Protein structure has a direct impact on thermostability. Deviations in the primary sequence can affect structural changes, leading to alterations in thermostability properties. However, the molecular basis of protein thermostability is unspecified; thus, elucidation of key factors that role particular protein thermostability is required when engineering proteins to be thermostable. To address this challenge, the amino acid composition, hydrophobicity/hydrophilicity ratio, cysteine bridges, and intrinsic features of two structurally homologous but different thermostability, poly(ethylene terephthalate) hydrolase (PETase) were compared. According to the findings, thermostable and thermolabile PETases have similar folds, compactness, and disulfide bridges.
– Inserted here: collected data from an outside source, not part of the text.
Lemma KvLookup_tickerMatches_plain (Q : str) (x : Row) :
  KvLookup.tickerMatches (SetFrom (map stripDotDash (KvRoutes.norms Q))) x
  = str_eqb (plainKey (ticker x)) (plainKey Q).
Proof.
  unfold KvLookup.tickerMatches. apply eq_true_iff_eq.
  rewrite existsb_exists, str_eqb_eq. split.
  - intros [v [Hv Hm]]. rewrite mem_SetFrom in Hm. apply mem_In in Hm.
    apply in_map_iff in Hv. destruct Hv as [a [<- Ha]].
    apply in_map_iff in Hm. destruct Hm as [b [E Hb]].
    rewrite (KvRoutes_norms_plain Ha), (KvRoutes_norms_plain Hb) in E.
    now symmetry.
  - intro E. exists (plainKey (ticker x)). split.
    + apply in_map_iff. exists (trim (toUpperCase (ticker x))).
      split; [reflexivity | apply KvRoutes_norms_upper].
    + rewrite mem_SetFrom. apply mem_In. rewrite E.
      apply in_map_iff. exists (trim (toUpperCase Q)).
      split; [reflexivity | apply KvRoutes_norms_upper].
Qed.

Lemma KvLookup_resolve_same (list : list Row) (symbol : str) :
  KvLookup.resolve list symbol = Lookup.resolve list symbol.
Proof.
  unfold KvLookup.resolve, Lookup.resolve. cbv zeta.
  destruct (length (trim symbol) =? 0); [reflexivity|].
  destruct (if Lookup.isNumericQuery (trim symbol)
            then find (fun r => str_eqb (cik r) (pad10 (trim symbol))) list
            else None); [reflexivity|].
  rewrite (@find_pointwise _ _ _ list
             (KvLookup_tickerMatches_plain (toUpperCase (trim symbol)))).
  rewrite (@find_pointwise _ _ _ list (tickerMatches_plain (trim symbol))).
  now rewrite plainKey_upper.
Qed.

Lemma resolve_upper (list : list Row) (q : str) :
  Lookup.resolve list (toUpperCase q) = Lookup.resolve list q.
Proof.
  unfold Lookup.resolve. cbv zeta. rewrite trim_upper.
  set (q' := trim q).
  assert (L : length (toUpperCase q') = length q')
    by (unfold toUpperCase; apply length_map).
  assert (N : Lookup.isNumericQuery (toUpperCase q') = Lookup.isNumericQuery q').
  { unfold Lookup.isNumericQuery. rewrite L. f_equal.
    unfold toUpperCase. clear. induction q' as [|c t IH]; simpl;
      [reflexivity | now rewrite isDigit_toUpper, IH]. }
  assert (P : pad10 (toUpperCase q') = pad10 q').
  { unfold pad10. now rewrite stripNonDigits_upper. }
  assert (V : Lookup.norms (toUpperCase q') = Lookup.norms q').
  { unfold Lookup.norms. now rewrite toUpperCase_idem. }
  now rewrite L, N, P, V, toUpperCase_idem.
Qed.

(** X12.  A query of one to ten digits, in any surrounding white space,
    whose padded form is the canonical id of some row resolves to the first
    row with that id, before any symbol or name is looked at; both revisions
    of the resolver agree. *)
Theorem numeric_query_resolves_by_id :
  forall (list : list Row) (q : str) (r : Row),
    Lookup.isNumericQuery (trim q) = true ->
    In r list -> cik r = pad10 (trim q) ->
    exists hit,
      Lookup.resolve list q = Lookup.Found hit
      /\ KvLookup.resolve list q = Lookup.Found hit
      /\ In hit list
      /\ cik hit = pad10 (trim q)
      /\ length (cik hit) = 10
      /\ find (fun x => str_eqb (cik x) (pad10 (trim q))) list = Some hit.
Proof.
  intros list q r N Hin Hc.
  destruct (find (fun x => str_eqb (cik x) (pad10 (trim q))) list)
    as [hit|] eqn:F.
  - destruct (find_some _ _ F) as [Hh Eh]. apply str_eqb_eq in Eh.
    assert (R : Lookup.resolve list q = Lookup.Found hit).
    { rewrite <- resolve_trim.
      rewrite (resolve_tiers list (trim_idem q) (numeric_nonempty N)).
      unfold numericHit. now rewrite N, F. }
    exists hit. repeat split; try assumption.
    + now rewrite KvLookup_resolve_same.
    + rewrite Eh. unfold pad10. rewrite padStart0_length.
      unfold Lookup.isNumericQuery in N.
      apply andb_true_iff in N. destruct N as [N D].
      apply andb_true_iff in N. destruct N as [_ N10].
      apply Nat.leb_le in N10.
      unfold stripNonDigits. rewrite (filter_all D). lia.
  - exfalso. apply (find_none _ _ F) in Hin. simpl in Hin.
    now rewrite Hc, str_eqb_refl in Hin.
Qed.

Lemma numeric_query_resolves_by_id_witness :
  exists hit,
    Lookup.resolve brk_index (lit " 320193 ") = Lookup.Found hit
    /\ cik hit = lit "0000320193".
Proof.
  destruct (@numeric_query_resolves_by_id brk_index (lit " 320193 ")
              (mkRow (lit "AAPL") (lit "0000320193") (lit "Apple Inc.")))
    as [hit [R [_ [_ [C _]]]]].
  - reflexivity.
  - simpl. tauto.
  - reflexivity.
  - exists hit. split; [exact R | exact C].
Defined.

(** X13.  For a query that is not blank, the resolver answers [not_found]
    exactly when no row has the query as its id (for a numeric query), no row
    has the plain key of the query, and no row has the upper-cased query
    within its upper-cased name; every other answer is a row of the index.
    The prefix tier decides which row is returned, never whether one is. *)
Theorem resolver_not_found :
  forall (list : list Row) (q : str),
    trim q <> [] ->
    (Lookup.resolve list q = Lookup.Failed 404 (lit "not_found") <->
     forall r, In r list ->
       (Lookup.isNumericQuery (trim q) = true -> cik r <> pad10 (trim q))
       /\ plainKey (ticker r) <> plainKey q
       /\ includes (toUpperCase (trim q)) (toUpperCase (name r)) = false)
    /\ (forall hit, Lookup.resolve list q = Lookup.Found hit -> In hit list)
    /\ (forall status e, Lookup.resolve list q = Lookup.Failed status e ->
          status = 404).
Proof.
  intros list q NE.
  pose proof (resolve_tiers list (trim_idem q) NE) as T.
  rewrite resolve_trim, plainKey_trim in T.
  set (q' := trim q) in *.
  destruct (numericHit list q') as [h0|] eqn:H0.
  { (* the id tier answers *)
    unfold numericHit in H0.
    destruct (Lookup.isNumericQuery q') eqn:N; [|discriminate].
    destruct (find_some _ _ H0) as [Hin Hc]. apply str_eqb_eq in Hc.
    rewrite T. split; [|split].
    - split; [discriminate|]. intro A. exfalso.
      destruct (A h0 Hin) as [X _]. now apply X.
    - intros hit [= <-]. exact Hin.
    - discriminate. }
  assert (NoId : forall r, In r list ->
            Lookup.isNumericQuery q' = true -> cik r <> pad10 q').
  { intros r Hin N E. unfold numericHit in H0. rewrite N in H0.
    apply (find_none _ _ H0) in Hin. simpl in Hin.
    now rewrite E, str_eqb_refl in Hin. }
  destruct (find (fun x => str_eqb (plainKey (ticker x)) (plainKey q)) list)
    as [h1|] eqn:H1.
  { destruct (find_some _ _ H1) as [Hin Hk]. apply str_eqb_eq in Hk.
    rewrite T. split; [|split].
    - split; [discriminate|]. intro A. exfalso.
      destruct (A h1 Hin) as [_ [X _]]. now apply X.
    - intros hit [= <-]. exact Hin.
    - discriminate. }
  assert (NoKey : forall r, In r list -> plainKey (ticker r) <> plainKey q).
  { intros r Hin E. apply (find_none _ _ H1) in Hin. simpl in Hin.
    now rewrite E, str_eqb_refl in Hin. }
  destruct (find (fun x => startsWith (toUpperCase q') (toUpperCase (name x))) list)
    as [h2|] eqn:H2.
  { destruct (find_some _ _ H2) as [Hin Hs].
    rewrite T. split; [|split].
    - split; [discriminate|]. intro A. exfalso.
      destruct (A h2 Hin) as [_ [_ X]].
      rewrite (includes_of_startsWith Hs) in X. discriminate.
    - intros hit [= <-]. exact Hin.
    - discriminate. }
  destruct (find (fun x => includes (toUpperCase q') (toUpperCase (name x))) list)
    as [h3|] eqn:H3.
  { destruct (find_some _ _ H3) as [Hin Hs].
    rewrite T. split; [|split].
    - split; [discriminate|]. intro A. exfalso.
      destruct (A h3 Hin) as [_ [_ X]]. rewrite Hs in X. discriminate.
    - intros hit [= <-]. exact Hin.
    - discriminate. }
  rewrite T. split; [|split].
  - split; [|reflexivity]. intros _ r Hin. split; [now apply NoId|].
    split; [now apply NoKey|]. now apply (find_none _ _ H3).
  - discriminate.
  - now intros status e [= <- _].
Qed.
Interestingly, an abundance gap of aromaticity, hydrophobic cluster area, polar amino acid and hydrogen bond network compositions demonstrated dominant trends of variations for both PET hydrolases, indicating a pivotal role of these features in the thermostability of PET hydrolase. Furthermore, increased hydrophobic amino acid frequency in the inner surface of thermostable proteins contributed significantly to thermostability by forming more internal hydrophobic interactions and a less hydrophobic patch. There are no consistent trends in insertions and deletions between both PETases. Taken together, these observations demonstrate that hydrophobicity and hydrogen bond networks are essential factors in thermostability of thermostable PETase.